Agricultural Vehicle with Header Having a Tracking Wheel System with a Rotation-Inducing Projection

The present invention relates to agricultural vehicles and, more particularly, to tracking wheel assemblies for agricultural vehicles.

Certain agricultural machines, such as forage harvesters and balers, are required to collect crop material, that has been cut, from the field. The component of such agricultural machines which gathers the crop material and feeds it further into the machine for processing is generally known as a pick-up assembly. A pick-up assembly typically comprises a pickup drum rotatably mounted on a frame, with radially arranged projecting tines to collect the crop material and propel it upwards, past a guiding element and then into a feed channel through which the crop material is conveyed into the machine for subsequent processing, such as baling, threshing, chopping, storing and/or depositing. This guiding element is generally referred to as a windguard, and serves the purposes of restricting the movement of the collected crop material in the forward and upward direction, shielding the crop flow path from wind influence and guiding the crop material efficiently into the feed channel.

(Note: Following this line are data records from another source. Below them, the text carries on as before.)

(* ===== verification/Discovery.v ===== *)
(** * Discovery: route enumeration between two sessions (discovery.go)

    [Enumerate] on the client and [handleEnumerate] on the backend, over the
    reserved stream: the composition of [Stream]'s messages with [Wire]'s
    route list.  The two directions of the stream are byte pipes. *)

From Stdlib Require Import ZArith Lia Strings.Byte Strings.String.
From stdpp Require Import base gmap strings list.
From S2P Require Import Prelude Binary Wire Channel Cwire Session Stream.

Open Scope Z_scope.

Section Discovery.
Context {P : Primitives} {So : Sodium P}.

(** [Enumerate] up to its receive: open the reserved stream and send the
    one-byte request. *)
Definition enumerateRequest (isDraining : bool) (opened : option (result bytes)) (channel : option pigeon_channel)
    : result (option pigeon_channel * bytes) :=
  let! rwc := rwrap "enumerate: open: %w" [] (OpenStream isDraining opened discoveryStreamName) in
  match Send channel rwc [x01] with
  | (_, _, Some err) => Err (EWrap "enumerate: send: %w" [] err)
  | (channel, rwc, None) => Ok (channel, rwc)
  end.

(** The rest of [Enumerate]: receive the reply and decode it ([None]: the
    decoder panics; [maxCap] bounds what [make] can allocate). *)
Definition enumerateReply (maxCap : Z) (channel : option pigeon_channel) (incoming : bytes)
    : option (result (list RouteEntry)) :=
  match recvReader channel incoming with
  | (_, _, Err err) => Some (Err (EWrap "enumerate: recv: %w" [] err))
  | (_, _, Ok resp) => decodeRoutes maxCap resp
  end.

(** [handleEnumerate] on what follows the stream's header: its channel and
    what it has written when it returns (closing the stream). *)
Definition handleEnumerate (discover : string -> result (list RouteEntry)) (peerID : string)
    (channel : option pigeon_channel) (incoming : bytes) : option pigeon_channel * bytes :=
  match recvReader channel incoming with
  | (channel, _, Err _) => (channel, [])
  | (channel, _, Ok _) =>
      let entries := match discover peerID with Ok entries => entries | Err _ => [] end in
      let '(channel, out, _) := Send channel ([] : bytes) (encodeRoutes entries) in (channel, out)
  end.

Context {PL : PrimitivesLaws P} {SL : SodiumLaws So}.

(** Two ends of one stream: each end's receive side matches the other's send side. *)
Definition joined (a b : pigeon_channel) : Prop := exists g1 g2, ready g1 a b /\ ready g2 b a.

Definition visible (discover : string -> result (list RouteEntry)) (peerID : string) : list RouteEntry :=
  match discover peerID with Ok entries => entries | Err _ => [] end.

(** Enumeration returns what the backend's hook shows this client.  The
    request opens a stream the backend reads as the reserved one, and when the
    backend answers it the client decodes exactly the entries [Discover]
    returned for its peer id (none, when the hook fails), provided the reply
    fits a message. *)
Theorem enumerate_returns_visible_routes (maxCap : Z) (discover : string -> result (list RouteEntry)) (peerID : string)
    (isDraining : bool) (a b : pigeon_channel) :
  joined a b -> Forall entry_ok (visible discover peerID) -> len (visible discover peerID) <= maxCap ->
  len (visible discover peerID) < 2 ^ 64 -> fits (encodeRoutes (visible discover peerID)) ->
  exists a' b' wire request reply,
    enumerateRequest isDraining (Some (Ok [])) (Some a) = Ok (Some a', wire) /\
    readMessage wire = (request, Ok (EncodeStreamHeader discoveryStreamName)) /\
    DecodeStreamHeader (EncodeStreamHeader discoveryStreamName) = Ok discoveryStreamName /\
    handleEnumerate discover peerID (Some b) request = (Some b', reply) /\
    enumerateReply maxCap (Some a') reply = Some (Ok (visible discover peerID)).
Proof.
  intros (g1 & g2 & Hab & Hba) Hok Hcap Hlen Hfit.
  pose proof Hab as (Hg1 & Hg1' & Hs1 & Hr1 & Hm1). pose proof Hba as (Hg2 & Hg2' & Hs2 & Hr2 & Hm2).
  set (hdr := EncodeStreamHeader discoveryStreamName).
  assert (Hhdr : len hdr <= MaxMessageSize) by (vm_compute; discriminate).
  set (pkt := packet g1 (send_seq a) [x01]).
  assert (Hreq : fits [x01]) by (vm_compute; discriminate).
  exists (with_send_seq a (u64 (send_seq a + 1))).
  eexists _, (frame hdr ++ frame pkt), (frame pkt), _. split_and!.
  - unfold enumerateRequest, OpenStream. rewrite bool_decide_false by done.
    replace (isDraining && negb (reservedStreamName discoveryStreamName)) with false by (by destruct isDraining).
    cbn [rwrap rbind]. fold hdr. rewrite writeMessage_pipe by done. cbn [rwrap rbind app].
    rewrite (send_pipe a g1) by done. done.
  - by rewrite readMessage_frame.
  - vm_compute. reflexivity.
  - unfold handleEnumerate. rewrite <-(app_nil_r (frame pkt)). unfold pkt.
    rewrite (reader_pipe b g1 (send_seq a)) by done. fold (visible discover peerID).
    rewrite (send_pipe _ g2) by done. cbn [app]. reflexivity.
  - unfold enumerateReply. cbn [send_key with_recv_seq send_seq].
    rewrite <-(app_nil_r (frame _)).
    rewrite (reader_pipe (with_send_seq a (u64 (send_seq a + 1))) g2 (send_seq b)) by done.
    rewrite <-(app_nil_r (encodeRoutes _)). by apply routes_roundtrip.
Qed.
End Discovery.

(** ** Witness *)

#[local] Existing Instance toySodium.

Lemma enumerate_returns_visible_routes_witness :
  exists a' b' wire request reply,
    enumerateRequest (P := toy) true (Some (Ok [])) (Some (toyChannel ModeStrict)) = Ok (Some a', wire) /\
    readMessage wire = (request, Ok (EncodeStreamHeader discoveryStreamName)) /\
    DecodeStreamHeader (EncodeStreamHeader discoveryStreamName) = Ok discoveryStreamName /\
    handleEnumerate (P := toy) (fun _ => Ok [{| Route := "chat"; Metadata := [x01] |}]) "phone" (Some toyPeer) request =
      (Some b', reply) /\
    enumerateReply (P := toy) 1000 (Some a') reply = Some (Ok [{| Route := "chat"; Metadata := [x01] |}]).
Proof.
  apply (enumerate_returns_visible_routes (P := toy) 1000 (fun _ => Ok [{| Route := "chat"; Metadata := [x01] |}]) "phone").
  - exists key1, key2. split; split_and!; done.
  - repeat constructor.
  - vm_compute. discriminate.
  - vm_compute. reflexivity.
  - vm_compute. discriminate.
Defined.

Known headers may include tracking wheels that run on a ground surface to support the tines at a certain height from the ground. The tracking wheels generally travel in the same direction as the header when the header is operating so the tracking wheels roll in the travel direction of the header during operation. When the header is being transported on a public road, the header must meet certain size requirements. One such requirement is the width of the header, which may not be satisfied if the tracking wheels stay in their operating position on lateral sides of the header.

What is needed in the art is a way to move tracking wheels of a header to a transport position that addresses some of the issues associated with known headers.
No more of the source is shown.